### HOW TO COMPLETE THIS TASK
For this exercise, reproduce the entries below exactly, but only from the line containing "closure made by" through the line containing "Record World : Type", both included.

### PROVIDED ENTRIES
(** * Redux store engine and middleware pipeline

    A shallow embedding of [src/createStore.js] (with [utils/actionTypes.js]),
    [src/applyMiddleware.js] and [src/bindActionCreators.js].

    The engine's closure variables ([currentReducer], [currentState],
    [currentListeners], [nextListeners], [isDispatching], the per-subscription
    [isSubscribed] cells, and the [let dispatch] of each call of
    [applyMiddleware]) become the fields of an explicit [World] record that
    every operation threads.
    Listener arrays live in a small heap so that the aliasing between
    [currentListeners] and [nextListeners] is visible.  User code (reducers,
    listeners, middleware) is data: a tree of calls into the engine, which the
    interpreter [run] executes against the engine's own operations. *)

From Stdlib Require Import ZArith Lia.
From stdpp Require Import base list strings pretty.

Open Scope string_scope.
Open Scope list_scope.
Open Scope nat_scope.

(** ** JavaScript values *)

#[warnings="-register-all"]
Inductive value : Type :=
| VUndefined
| VNull
| VBool (b : bool)
| VNum (n : Z)
| VStr (s : string)
| VFun (f : nat)                                  (* a user function, by identity *)
| VArr (elems : list value)
| VObj (plain : bool) (fields : list (string * value)).
    (* [plain = false]: an instance of a class (its prototype is not
       Object.prototype); [fields] lists each own property once *)

Definition is_function (v : value) : bool :=
  match v with VFun _ => true | _ => false end.

Definition is_undefined (v : value) : bool :=
  match v with VUndefined => true | _ => false end.

(** [typeof v === 'object'] *)
Definition is_object (v : value) : bool :=
  match v with VNull | VArr _ | VObj _ _ => true | _ => false end.

Definition truthy (v : value) : bool :=
  match v with
  | VUndefined | VNull => false
  | VBool b => b
  | VNum n => negb (n =? 0)%Z
  | VStr s => negb (String.eqb s EmptyString)
  | _ => true
  end.

Fixpoint assoc (key : string) (fields : list (string * value)) : value :=
  match fields with
  | [] => VUndefined
  | (k, v) :: rest => if String.eqb k key then v else assoc key rest
  end.

(** [v.key] for a value that is not null or undefined. *)
Definition getField (v : value) (key : string) : value :=
  match v with
  | VObj _ fields => assoc key fields
  | _ => VUndefined
  end.

(** Modelled from the spec: [utils/isPlainObject] is not among the sources.
    The spec (4.2, dispatch) asks for "a plain structural record (not null,
    not an array, not a class instance, not a function)". *)
Definition isPlainObject (v : value) : bool :=
  match v with VObj true _ => true | _ => false end.

(** The object literal [{ type: t }]. *)
Definition actionOfType (t : string) : value := VObj true [("type", VStr t)].

(** ** Errors, one constructor per [throw] of the sources *)

Inductive error : Type :=
| ErrEnhancerNotFunction        (* 'Expected the enhancer to be a function.' *)
| ErrReducerNotFunction         (* 'Expected the reducer to be a function.' *)
| ErrGetStateWhileDispatching   (* 'You may not call store.getState() while the reducer is executing. ...' *)
| ErrListenerNotFunction        (* 'Expected listener to be a function.' *)
| ErrSubscribeWhileDispatching  (* 'You may not call store.subscribe() while the reducer is executing. ...' *)
| ErrUnsubscribeWhileDispatching(* 'You may not unsubscribe from a store listener while the reducer is executing. ...' *)
| ErrActionNotPlain             (* 'Actions must be plain objects. ...' *)
| ErrActionTypeUndefined        (* 'Actions may not have an undefined "type" property. ...' *)
| ErrReducersMayNotDispatch     (* 'Reducers may not dispatch actions.' *)
| ErrNextReducerNotFunction     (* 'Expected the nextReducer to be a function.' *)
| ErrObserverNotObject          (* TypeError 'Expected the observer to be an object.' *)
| ErrDispatchingWhileConstructing (* 'Dispatching while constructing your middleware is not allowed. ...' *)
| ErrNotCallable                (* the language's TypeError: calling or reading through a non-function / null *)
| ErrNotInScope                 (* the language's ReferenceError *)
| ErrUser (payload : value).    (* anything thrown by user code *)

(** The taxonomy of section 7 of the spec. *)
Inductive errorKind : Type :=
| ConfigError | ValidationError | ReentrancyError | Propagated.

Definition kindOf (e : error) : errorKind :=
  match e with
  | ErrEnhancerNotFunction | ErrReducerNotFunction | ErrNextReducerNotFunction => ConfigError
  | ErrActionNotPlain | ErrActionTypeUndefined | ErrListenerNotFunction => ValidationError
  | ErrGetStateWhileDispatching | ErrSubscribeWhileDispatching
  | ErrUnsubscribeWhileDispatching | ErrReducersMayNotDispatch => ReentrancyError
  | _ => Propagated
  end.

(** ** User code

    A reducer or a listener is a tree of calls on the store it closes over;
    each node carries the continuation that receives the call's result.
    [Subscribe] hands back the identity of the [unsubscribe] closure it
    created, which is all user code can do with it besides calling it. *)

Inductive prog : Type :=
| Ret (v : value)
| Raise (e : error)
| GetState (k : value -> prog)
| Subscribe (listener : value) (k : nat -> prog)
| Unsubscribe (h : nat) (k : prog)
| Dispatch (action : value) (k : value -> prog)
| ReplaceReducer (nextReducer : value) (k : prog)
| ObservableSubscribe (observer : value) (k : nat -> prog)
| TryCatch (body : prog) (handler : error -> prog) (k : value -> prog).

(** Middleware code: [api.getState()], [api.dispatch(a)] and [next(a)]. *)
Inductive mprog : Type :=
| MRet (v : value)
| MRaise (e : error)
| MApiGetState (k : value -> mprog)
| MApiDispatch (action : value) (k : value -> mprog)
| MNext (action : value) (k : value -> mprog)
| MTryCatch (body : mprog) (handler : error -> mprog) (k : value -> mprog).

(** [api => { mw_setup; return next => { mw_wrap; return action => mw_handle action } }] *)
Record Middleware : Type := {
  mw_name : string;                 (* only used to label the recorded calls *)
  mw_setup : mprog;
  mw_wrap : mprog;
  mw_handle : value -> mprog
}.

(** ** The engine's variables *)

(** What a listener array holds: a user function, or an [observeState]
    closure made by the observable adapter (identified by its allocation). *)
Inductive fref : Type :=
| UserFn (f : nat)
| ObserveState (c : nat).

Global Instance fref_eq_dec : EqDecision fref.
Proof. solve_decision. Defined.

(** Calls recorded for the statement of "is invoked" properties. *)
Inductive event : Type :=
| EvReducer (state action : value)
| EvListener (l : fref)
| EvHandler (name : string) (action : value).

Record World : Type := {
  currentReducer : value;
  currentState : value;
  arrays : list (list fref);           (* heap of listener arrays *)
  currentListeners : nat;              (* reference into [arrays] *)
  nextListeners : nat;                 (* reference into [arrays] *)
  isDispatching : bool;
  subscriptions : list (fref * bool);  (* one cell per [subscribe] call: listener, isSubscribed *)
  observers : list value;              (* environment of each [observeState] closure *)
  dispatchVars : list (option (list Middleware));
      (* one [let dispatch] per call of applyMiddleware, in the order of the
         calls: [None] is the initial thrower, [Some chain] is
         [compose(...chain)(store.dispatch)] *)
  trace : list event
}.

Definition set_currentReducer (r : value) (w : World) : World :=
  {| currentReducer := r; currentState := currentState w; arrays := arrays w;
     currentListeners := currentListeners w; nextListeners := nextListeners w;
     isDispatching := isDispatching w; subscriptions := subscriptions w;
     observers := observers w; dispatchVars := dispatchVars w; trace := trace w |}.

Definition set_currentState (s : value) (w : World) : World :=
  {| currentReducer := currentReducer w; currentState := s; arrays := arrays w;
     currentListeners := currentListeners w; nextListeners := nextListeners w;
     isDispatching := isDispatching w; subscriptions := subscriptions w;
     observers := observers w; dispatchVars := dispatchVars w; trace := trace w |}.

Definition set_arrays (h : list (list fref)) (w : World) : World :=
  {| currentReducer := currentReducer w; currentState := currentState w; arrays := h;
     currentListeners := currentListeners w; nextListeners := nextListeners w;
     isDispatching := isDispatching w; subscriptions := subscriptions w;
     observers := observers w; dispatchVars := dispatchVars w; trace := trace w |}.

Definition set_currentListeners (a : nat) (w : World) : World :=
  {| currentReducer := currentReducer w; currentState := currentState w; arrays := arrays w;
     currentListeners := a; nextListeners := nextListeners w;
     isDispatching := isDispatching w; subscriptions := subscriptions w;
     observers := observers w; dispatchVars := dispatchVars w; trace := trace w |}.

Definition set_nextListeners (a : nat) (w : World) : World :=
  {| currentReducer := currentReducer w; currentState := currentState w; arrays := arrays w;
     currentListeners := currentListeners w; nextListeners := a;
     isDispatching := isDispatching w; subscriptions := subscriptions w;
     observers := observers w; dispatchVars := dispatchVars w; trace := trace w |}.

Definition set_isDispatching (b : bool) (w : World) : World :=
  {| currentReducer := currentReducer w; currentState := currentState w; arrays := arrays w;
     currentListeners := currentListeners w; nextListeners := nextListeners w;
     isDispatching := b; subscriptions := subscriptions w;
     observers := observers w; dispatchVars := dispatchVars w; trace := trace w |}.

Definition set_subscriptions (s : list (fref * bool)) (w : World) : World :=
  {| currentReducer := currentReducer w; currentState := currentState w; arrays := arrays w;
     currentListeners := currentListeners w; nextListeners := nextListeners w;
     isDispatching := isDispatching w; subscriptions := s;
     observers := observers w; dispatchVars := dispatchVars w; trace := trace w |}.

Definition set_observers (o : list value) (w : World) : World :=
  {| currentReducer := currentReducer w; currentState := currentState w; arrays := arrays w;
     currentListeners := currentListeners w; nextListeners := nextListeners w;
     isDispatching := isDispatching w; subscriptions := subscriptions w;
     observers := o; dispatchVars := dispatchVars w; trace := trace w |}.

Definition set_dispatchVars (d : list (option (list Middleware))) (w : World) : World :=
  {| currentReducer := currentReducer w; currentState := currentState w; arrays := arrays w;
     currentListeners := currentListeners w; nextListeners := nextListeners w;
     isDispatching := isDispatching w; subscriptions := subscriptions w;
     observers := observers w; dispatchVars := d; trace := trace w |}.

Definition log (e : event) (w : World) : World :=
  {| currentReducer := currentReducer w; currentState := currentState w; arrays := arrays w;
     currentListeners := currentListeners w; nextListeners := nextListeners w;
     isDispatching := isDispatching w; subscriptions := subscriptions w;
     observers := observers w; dispatchVars := dispatchVars w; trace := trace w ++ [e] |}.

(** The world before any store exists. *)
Definition emptyWorld : World :=
  {| currentReducer := VUndefined; currentState := VUndefined; arrays := [];
     currentListeners := 0; nextListeners := 0; isDispatching := false;
     subscriptions := []; observers := []; dispatchVars := []; trace := [] |}.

### RESPONSE BOX
    closure made by the observable adapter (identified by its allocation). *)
Inductive fref : Type :=
| UserFn (f : nat)
| ObserveState (c : nat).

Global Instance fref_eq_dec : EqDecision fref.
Proof. solve_decision. Defined.

(** Calls recorded for the statement of "is invoked" properties. *)
Inductive event : Type :=
| EvReducer (state action : value)
| EvListener (l : fref)
| EvHandler (name : string) (action : value).

Record World : Type := {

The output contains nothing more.